Alexander Conklin faßte seinen Stock fester, als er in den Konferenzraum der Central Intelligence Agency in Langley, Virginia, hinkte. Er stand vor einem langen, beeindruckenden Tisch, groß genug, um dreißig Personen Platz zu bieten, aber statt dessen saßen nur drei Personen um ihn herum. Der Mann am Kopfende war der grauhaarige DCI, Direktor der Central Intelligence. Weder er noch seine beiden höchstrangigen Stellvertreter schienen erfreut, Conklin zu sehen. Die Begrüßung verlief förmlich, und statt den offenbar für ihn vorgesehenen Platz neben dem CIA-Beamten zur Linken des DCI einzunehmen, zog Conklin einen der Stühle am unteren Ende des Tisches hervor, setzte sich und lehnte seinen Stock mit einem Knall gegen die Tischkante.
«Nun, wo wir uns begrüßt haben, können wir ja zur Sache kommen, meine Herren.«
«Das ist kein sehr höflicher oder freundlicher Einstieg, Mr. Conklin«, bemerkte der Direktor.

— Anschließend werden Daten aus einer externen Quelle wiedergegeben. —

(* ===== verification/Scenarios.v ===== *)
(** * Concrete runs of the stream processor

    Witnesses of the processor's theorems, and behaviours of
    src/pkg/pipeline/processor.go that its comments do not promise. *)
From Stdlib Require Import String Ascii Sorted.
From S2P Require Import Prelude Core Framing Messages Classifier ClassifierFacts Filter ConnState Processor ProcessorFacts Stamping Session.

#[local] Existing Instance ClassifierDemo.ascii.

Module Scenario.
Definition pcfg : ProtocolConfig := MkProtocolConfig 0 300 true true.

(** The fresh processor with the default filter. *)
Definition s0 : StreamProcessor :=
  MkProcessor pcfg FilterDemo.f (NewClassifier []) NewStateMachine (NewEventBuilder pcfg)
    NewTxIDGenerator NewBindCorrelator NewCopyTracker NewSourceExecTimer ∅ ∅ ∅.

Lemma s0_ok : NewStreamProcessor pcfg FilterDemo.cfg = Ok s0.
Proof. reflexivity. Qed.

Definition conn1 : ConnID := MessagesDemo.conn1.
Definition conn2 : ConnID := MessagesDemo.conn2.

Definition startup : PGMessage := PgMessage 0 9 [0; 3; 0; 0; 0].
Definition ready (status : Z) : list Z := [90; 0; 0; 0; 5; status].

(** The bytes of a client that starts up and sends [ms]. *)
Definition client_bytes (ms : list PGMessage) : list Z := encode_session true (startup :: ms).
Definition typed_bytes (ms : list PGMessage) : list Z := encode_session false ms.
Definition query (sql : string) : PGMessage := query_message (bytes_of sql).
Definition message (type : Z) (payload : list Z) : PGMessage := PgMessage type (4 + zlen payload) payload.

(** The SQL, group and number of the events of a run. *)
Definition summary (is_ : list input) : list (list Z * Z * Z) :=
  (λ ev, (SQL ev, TxID ev, Seq ev)) <$> enqueued_events (outs (run is_) s0).

(** Two connections, interleaved in chunks. *)
Definition interleaved : list input :=
  [Bytes conn1 true (client_bytes [query "insert into t values (1)"]) 5;
   Bytes conn2 true (client_bytes [query "begin"]) 6;
   Bytes conn1 true (take 3 (typed_bytes [query "drop table t"])) 7;
   Bytes conn2 true (typed_bytes [query "update t set a = 1"]) 8;
   Bytes conn1 true (drop 3 (typed_bytes [query "drop table t"])) 9].

(** The event that is output [n] of a run. *)
Definition event_at (is_ : list input) (n : nat) : SQLEvent :=
  match outs (run is_) s0 !! n with
  | Some (Enqueued ev) => ev
  | _ => SqlEvent conn1 [] 0 0 0 false [] [] [] 0 []
  end.

Definition sqls : list (list Z) := [bytes_of "select 1"; bytes_of "begin"; bytes_of "select 2"; bytes_of "commit"].
End Scenario.

Lemma processor_isolation_witness :
  SQL <$> events_of Scenario.conn1 (outs (run Scenario.interleaved) Scenario.s0) =
  [bytes_of "insert into t values (1)"; bytes_of "drop table t"].
Proof.
  rewrite (processor_isolation Scenario.pcfg FilterDemo.cfg Scenario.s0 Scenario.conn1 Scenario.interleaved
    Scenario.s0_ok); vm_compute; reflexivity.
Defined.

Lemma events_numbered_witness :
  numbered (events_of Scenario.conn1 (outs (run Scenario.interleaved) Scenario.s0)).
Proof.
  apply (events_numbered Scenario.pcfg FilterDemo.cfg Scenario.s0 Scenario.conn1 Scenario.interleaved
    Scenario.s0_ok); [|vm_compute; reflexivity].
  unfold Scenario.interleaved. rewrite !not_elem_of_cons, elem_of_nil. repeat split; [discriminate..|tauto].
Defined.

Lemma txid_one_connection_witness :
  Conn (Scenario.event_at Scenario.interleaved 3) = Conn (Scenario.event_at Scenario.interleaved 5).
Proof.
  apply (txid_one_connection Scenario.pcfg FilterDemo.cfg Scenario.s0 Scenario.interleaved _ _ Scenario.s0_ok).
  - vm_compute. reflexivity.
  - apply (list_elem_of_lookup_2 _ 1). vm_compute. reflexivity.
  - apply (list_elem_of_lookup_2 _ 2). vm_compute. reflexivity.
  - vm_compute. reflexivity.
  - vm_compute. discriminate.
Defined.

Lemma session_replayed_witness :
  ∃ f, NewFilter FilterDemo.cfg = Ok f ∧
  (λ ev, (Conn ev, SQL ev)) <$>
    untimed_events (outs (run (chunk_inputs Scenario.conn1
      [(take 11 (Scenario.client_bytes (query_message <$> Scenario.sqls)), 1);
       (drop 11 (Scenario.client_bytes (query_message <$> Scenario.sqls)), 2)])) Scenario.s0) =
  (λ sql, (Scenario.conn1, sql)) <$> [bytes_of "begin"; bytes_of "select 2"; bytes_of "commit"].
Proof.
  exists FilterDemo.f. split; [reflexivity|].
  rewrite (session_replayed Scenario.pcfg FilterDemo.cfg Scenario.s0 FilterDemo.f Scenario.conn1
    Scenario.startup Scenario.sqls _ Scenario.s0_ok eq_refl).
  - vm_compute. reflexivity.
  - unfold wf_message. split_and!; [reflexivity|by vm_compute|by apply (bool_decide_unpack _)|reflexivity].
  - reflexivity.
  - repeat apply Forall_cons_2; try apply Forall_nil_2; (split; [by apply (bool_decide_unpack _)|by vm_compute]).
  - repeat apply Forall_cons_2; try apply Forall_nil_2; (split; [by vm_compute|by vm_compute]).
  - repeat apply Forall_cons_2; try apply Forall_nil_2; by apply (bool_decide_unpack _).
  - cbn [fmap list_fmap fst concat]. rewrite app_nil_r, take_drop. reflexivity.
Defined.

(** Autocommitted statements are merged into one transaction group: two INSERTs
    outside any transaction, with the server reporting the idle state after each,
    get the same group number, because only a COMMIT or ROLLBACK ends a group. *)
Theorem autocommit_shares_group :
  Scenario.summary
    [Bytes Scenario.conn1 true (Scenario.client_bytes [Scenario.query "insert into t values (1)"]) 1;
     Bytes Scenario.conn1 false (Scenario.ready 73) 2;
     Bytes Scenario.conn1 true (Scenario.typed_bytes [Scenario.query "insert into t values (2)"]) 3;
     Bytes Scenario.conn1 false (Scenario.ready 73) 4] =
  [(bytes_of "insert into t values (1)", 1, 1); (bytes_of "insert into t values (2)", 1, 2)].
Proof. vm_compute. reflexivity. Qed.

(** A server-side COPY is swallowed: COPY from a file has no data stream, so the
    processor waits for a CopyDone that never comes, and the statement is never
    enqueued, although the server completed it. *)
Theorem copy_from_file_lost :
  Scenario.summary
    [Bytes Scenario.conn1 true (Scenario.client_bytes [Scenario.query "copy t from '/tmp/x'"]) 1;
     Bytes Scenario.conn1 false (Scenario.ready 73) 2;
     Bytes Scenario.conn1 true (Scenario.typed_bytes [Scenario.query "insert into u values (1)"]) 3;
     Closed Scenario.conn1] =
  [(bytes_of "insert into u values (1)", 1, 1)].
Proof. vm_compute. reflexivity. Qed.

(** DEALLOCATE ALL does not end a pooled session: with the pooler option on, a
    statement parsed before DISCARD ALL is forgotten, as intended, but after
    DEALLOCATE ALL a Bind is still answered with the old session's statement,
    since the classifier does not count DEALLOCATE as a utility statement. *)
Theorem deallocate_all_ignored :
  let parse := Scenario.message 80 (encode_parse (bytes_of "s") (bytes_of "delete from t") []) in
  let bind := Scenario.message 66 (encode_bind [] (bytes_of "s") [] [] [0; 0]) in
  let session reset := Scenario.summary
    [Bytes Scenario.conn1 true (Scenario.client_bytes [parse; Scenario.query reset; bind]) 1] in
  session "discard all"%string = [(bytes_of "discard all", 0, 1)] ∧
  session "deallocate all"%string = [(bytes_of "delete from t", 1, 2)].
Proof. vm_compute. split; reflexivity. Qed.

(** Closing leaves the event builder's counter behind: after a connection that sent
    a query is closed, the processor has forgotten everything about it except its
    entry in the event builder's sequence map, which nothing removes. *)
Theorem close_leaks_builder_sequence :
  let s := exec (run
    [Bytes Scenario.conn1 true (Scenario.client_bytes [Scenario.query "select 1"]) 1;
     Closed Scenario.conn1]) Scenario.s0 in
  eb_seq (eb s) !! Scenario.conn1 = Some 1 ∧
  parsers s = ∅ ∧ sp_seq s = ∅ ∧ lastSQL s = ∅ ∧ states (sm s) = ∅ ∧ pending (timer s) = ∅ ∧
  current (txGen s) = ∅ ∧ parsed (binder s) = ∅ ∧ active (copies s) = ∅.
Proof. cbv zeta. split_and!; vm_compute; reflexivity. Qed.
(** [m] follows the step [r] of the machine: from a state that holds [a] it ends in
    one that holds [r.1] and enqueues [r.2], and leaves the parsers alone. *)
Definition follows (m : M unit) (s : StreamProcessor) (r : session * list statement) : Prop :=
  abstracts pcfg f c (exec m s) r.1 ∧ statements (outs m s) = pair c <$> r.2 ∧ parsers (exec m s) = parsers s.

Lemma follows_bind (m : M unit) (k : unit → M unit) s a xs a' xs' :
  follows m s (a, xs) → follows (k (val m s)) (exec m s) (a', xs') → follows (m ≫= k) s (a', xs ++ xs').
Proof.
  intros (A1 & B1 & C1) (A2 & B2 & C2). unfold follows. rewrite exec_bind, outs_bind, statements_app, B1, B2.
  split_and!; [done|cbn [snd]; by rewrite fmap_app|]. by rewrite C2, C1.
Qed.

Lemma follows_modify g s a :
  abstracts pcfg f c (g s) a → parsers (g s) = parsers s → follows (modify g) s (a, []).
Proof. intros Ha Hp. by split; [|split]. Qed.

Lemma abstracts_timer v s a : abstracts pcfg f c s a → abstracts pcfg f c (set_timer v s) a.
Proof. by intros []. Qed.

Lemma abstracts_parsers v s a : abstracts pcfg f c s a → abstracts pcfg f c (set_parsers v s) a.
Proof. by intros []. Qed.

Lemma abstracts_copies v s a o :
  abstracts pcfg f c s a → copy_abs c o v → abstracts pcfg f c (set_copies v s) (set_copying o a).
Proof. by intros [] ?. Qed.
(* ===== verification/ConnKey.v ===== *)
(** * The key of a connection (src/pkg/core/types.go, ConnID.Key)

    The text under which the replayer routes a connection to its lane.  It is
    written with [netip.Addr.String] and decimal ports. *)
From Stdlib Require Import String Ascii.
From S2P Require Import Prelude Core.

(** ** Numbers *)
Fixpoint decimal_fuel (fuel : nat) (z : Z) : list Z :=
  match fuel with
  | O => []
  | S fuel => if z <? 10 then [48 + z] else decimal_fuel fuel (z / 10) ++ [48 + z mod 10]
  end.

(** [%d] and [strconv.FormatUint]; a number has at most one digit per bit. *)
Definition decimal (z : Z) : list Z :=
  if z <? 0 then 45 :: decimal_fuel (S (Z.to_nat (Z.log2 (- z)))) (- z)
  else decimal_fuel (S (Z.to_nat (Z.log2 z))) z.

Definition hex_digit (d : Z) : Z := if d <? 10 then 48 + d else 87 + d.

(** A 16-bit group in lower-case hexadecimal without leading zeros. *)
Definition hex16 (z : Z) : list Z :=
  if 4096 <=? z then [hex_digit (z / 4096); hex_digit (z / 256 mod 16); hex_digit (z / 16 mod 16); hex_digit (z mod 16)]
  else if 256 <=? z then [hex_digit (z / 256); hex_digit (z / 16 mod 16); hex_digit (z mod 16)]
  else if 16 <=? z then [hex_digit (z / 16); hex_digit (z mod 16)]
  else [hex_digit z].

(** ** Addresses *)
Fixpoint groups (b : list Z) : list Z :=
  match b with
  | x :: y :: b => (256 * x + y) :: groups b
  | _ => []
  end.

(** How many zero groups come first. *)
Fixpoint zero_run (gs : list Z) : nat :=
  match gs with
  | g :: gs => if g =? 0 then S (zero_run gs) else 0%nat
  | [] => 0%nat
  end.

(** The first longest run of two or more zero groups: its start and end. *)
Definition longest_zeros (gs : list Z) : option (nat * nat) :=
  foldl (λ best i,
    let l := zero_run (drop i gs) in
    let n := match best with Some (s, e) => (e - s)%nat | None => 0%nat end in
    if ((2 <=? l) && (n <? l))%nat then Some (i, i + l)%nat else best) None (seq 0 8).

Fixpoint join_groups (gs : list Z) : list Z :=
  match gs with
  | [] => []
  | [g] => hex16 g
  | g :: gs => hex16 g ++ 58 :: join_groups gs
  end.

Definition string16 (gs : list Z) : list Z :=
  match longest_zeros gs with
  | Some (s, e) => join_groups (take s gs) ++ 58 :: 58 :: join_groups (drop e gs)
  | None => join_groups gs
  end.

Definition string4 (b : list Z) : list Z :=
  match b with
  | [x; y; z; w] => decimal x ++ 46 :: decimal y ++ 46 :: decimal z ++ 46 :: decimal w
  | _ => []
  end.

Definition bytes_of_string (s : string) : list Z := (λ a, Z.of_N (N_of_ascii a)) <$> list_ascii_of_string s.

Definition addr_String (a : Addr) : list Z :=
  match a with
  | AddrZero => bytes_of_string "invalid IP"
  | Addr4 b => string4 b
  | Addr16 b =>
      if bool_decide (take 12 b = replicate 10 0 ++ [255; 255])
      then bytes_of_string "::ffff:" ++ string4 (drop 12 b)
      else string16 (groups b)
  end.

Definition Key (c : ConnID) : list Z :=
  addr_String (SrcIP c) ++ 58 :: decimal (SrcPort c) ++ 45 :: addr_String (DstIP c) ++ 58 :: decimal (DstPort c).

(** ** Decimal numbers read back *)
Definition dec_value (s : list Z) : Z := foldl (λ acc c, 10 * acc + (c - 48)) 0 s.

Definition is_digit (c : Z) : Prop := 48 ≤ c ≤ 57.

Lemma decimal_fuel_value fuel z :
  0 ≤ z → Z.log2 z < Z.of_nat fuel → dec_value (decimal_fuel fuel z) = z ∧ Forall is_digit (decimal_fuel fuel z).
Proof.
  unfold dec_value, is_digit. revert z. induction fuel as [|fuel IH]; intros z Hz Hf.
  { pose proof (Z.log2_nonneg z). lia. }
  cbn [decimal_fuel]. destruct (Z.ltb_spec z 10).
  { split; [simpl; lia|]. repeat constructor; lia. }
  assert (Z.log2 (z / 10) < Z.of_nat fuel) as Hlog.
  { enough (Z.log2 (z / 10) < Z.log2 z) by lia.
    assert (0 < z / 10) by (apply Z.div_str_pos; lia).
    assert (z / 10 * 2 ≤ z) by (pose proof (Z.mul_div_le z 10 ltac:(lia)); lia).
    pose proof (Z.log2_le_mono (z / 10 * 2) z ltac:(lia)) as Hle. rewrite (Z.mul_comm _ 2) in Hle.
    rewrite Z.log2_double in Hle by lia. lia. }
  destruct (IH (z / 10) ltac:(apply Z.div_pos; lia) Hlog) as [Hv Hd].
  pose proof (Z.mod_pos_bound z 10 ltac:(lia)). split.
  - rewrite foldl_app, Hv. simpl. pose proof (Z.div_mod z 10 ltac:(lia)). lia.
  - apply Forall_app. split; [done|]. repeat constructor; lia.
Qed.

Lemma decimal_value z : 0 ≤ z → dec_value (decimal z) = z ∧ Forall is_digit (decimal z).
Proof.
  intros Hz. unfold decimal. rewrite (proj2 (Z.ltb_ge z 0)) by lia. apply decimal_fuel_value; [done|].
  pose proof (Z.log2_nonneg z). lia.
Qed.

Lemma decimal_inj a b : 0 ≤ a → 0 ≤ b → decimal a = decimal b → a = b.
Proof.
  intros Ha Hb E. rewrite <- (proj1 (decimal_value a Ha)), <- (proj1 (decimal_value b Hb)). by rewrite E.
Qed.

(** ** Keys separate connections *)
Lemma split_at (c : Z) s1 s2 r1 r2 :
  c ∉ s1 → c ∉ s2 → s1 ++ c :: r1 = s2 ++ c :: r2 → s1 = s2 ∧ r1 = r2.
Proof.
  revert s2. induction s1 as [|x s1 IH]; intros [|y s2] H1 H2 E; simpl in E; simplify_eq; try done.
  - by destruct H2; constructor.
  - by destruct H1; constructor.
  - rewrite not_elem_of_cons in H1, H2. destruct (IH s2) as [-> ->]; tauto.
Qed.

Lemma digits_free c s : ¬ is_digit c → Forall is_digit s → c ∉ s.
Proof. rewrite Forall_forall. naive_solver. Qed.

(** A connection between IPv4 endpoints. *)
Definition conn4 (c : ConnID) : Prop :=
  ∃ a b, SrcIP c = Addr4 a ∧ DstIP c = Addr4 b ∧ length a = 4%nat ∧ length b = 4%nat ∧
    bytes_ok a ∧ bytes_ok b ∧ 0 ≤ SrcPort c ∧ 0 ≤ DstPort c.

(** A decimal followed by a separator determines the number and the rest. *)
Lemma decimal_split c a b r1 r2 :
  ¬ is_digit c → 0 ≤ a → 0 ≤ b → decimal a ++ c :: r1 = decimal b ++ c :: r2 → a = b ∧ r1 = r2.
Proof.
  intros Hc Ha Hb E. apply split_at in E as [E ->].
  - split; [by apply decimal_inj|done].
  - apply digits_free; [done|by apply decimal_value].
  - apply digits_free; [done|by apply decimal_value].
Qed.

Lemma string4_split a b r1 r2 :
  length a = 4%nat → length b = 4%nat → bytes_ok a → bytes_ok b →
  string4 a ++ 58 :: r1 = string4 b ++ 58 :: r2 → a = b ∧ r1 = r2.
Proof.
  intros La Lb Ha Hb E.
  destruct a as [|a1 [|a2 [|a3 [|a4 [|]]]]]; try done. destruct b as [|b1 [|b2 [|b3 [|b4 [|]]]]]; try done.
  unfold bytes_ok, is_byte, in_width in *. rewrite !Forall_cons in Ha, Hb. cbn [string4] in E.
  repeat (progress (rewrite <- ?app_assoc in E; cbn [app] in E)).
  destruct Ha as (?&?&?&?&_), Hb as (?&?&?&?&_).
  apply decimal_split in E as [-> E]; [|unfold is_digit; lia..].
  apply decimal_split in E as [-> E]; [|unfold is_digit; lia..].
  apply decimal_split in E as [-> E]; [|unfold is_digit; lia..].
  apply decimal_split in E as [-> E]; [|unfold is_digit; lia..]. done.
Qed.

Lemma Key_inj c d : conn4 c → conn4 d → Key c = Key d → c = d.
Proof.
  intros (a & b & Ha & Hb & ? & ? & ? & ? & Hp & Hq) (a' & b' & Ha' & Hb' & ? & ? & ? & ? & Hp' & Hq') E.
  destruct c as [sa sp da dp], d as [sa' sp' da' dp']. simpl in *. subst. unfold Key in E. simpl in E.
  apply string4_split in E as [-> E]; [|done..]. apply decimal_split in E as [-> E]; [|unfold is_digit; lia|done..].
  apply string4_split in E as [-> E]; [|done..]. apply decimal_inj in E as ->; done.
Qed.

Lemma Key_example :
  Key (MkConnID (Addr4 [10; 0; 0; 7]) 40000 (Addr16 (replicate 15 0 ++ [1])) 5432) =
  bytes_of_string "10.0.0.7:40000-::1:5432".
Proof. reflexivity. Qed.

«Ich habe im Moment weder Höflichkeit noch Freundlichkeit im Sinn, Sir. Ich möchte einfach nur wissen, wieso wasserdichte Four-Zero-Regeln nicht beachtet und äußerst geheime Informationen herausgegeben werden und man so das Leben einiger Leute gefährdet, unter anderen meines!«
«Das ist unerhört, Alex!«unterbrach einer der beiden Stellvertreter.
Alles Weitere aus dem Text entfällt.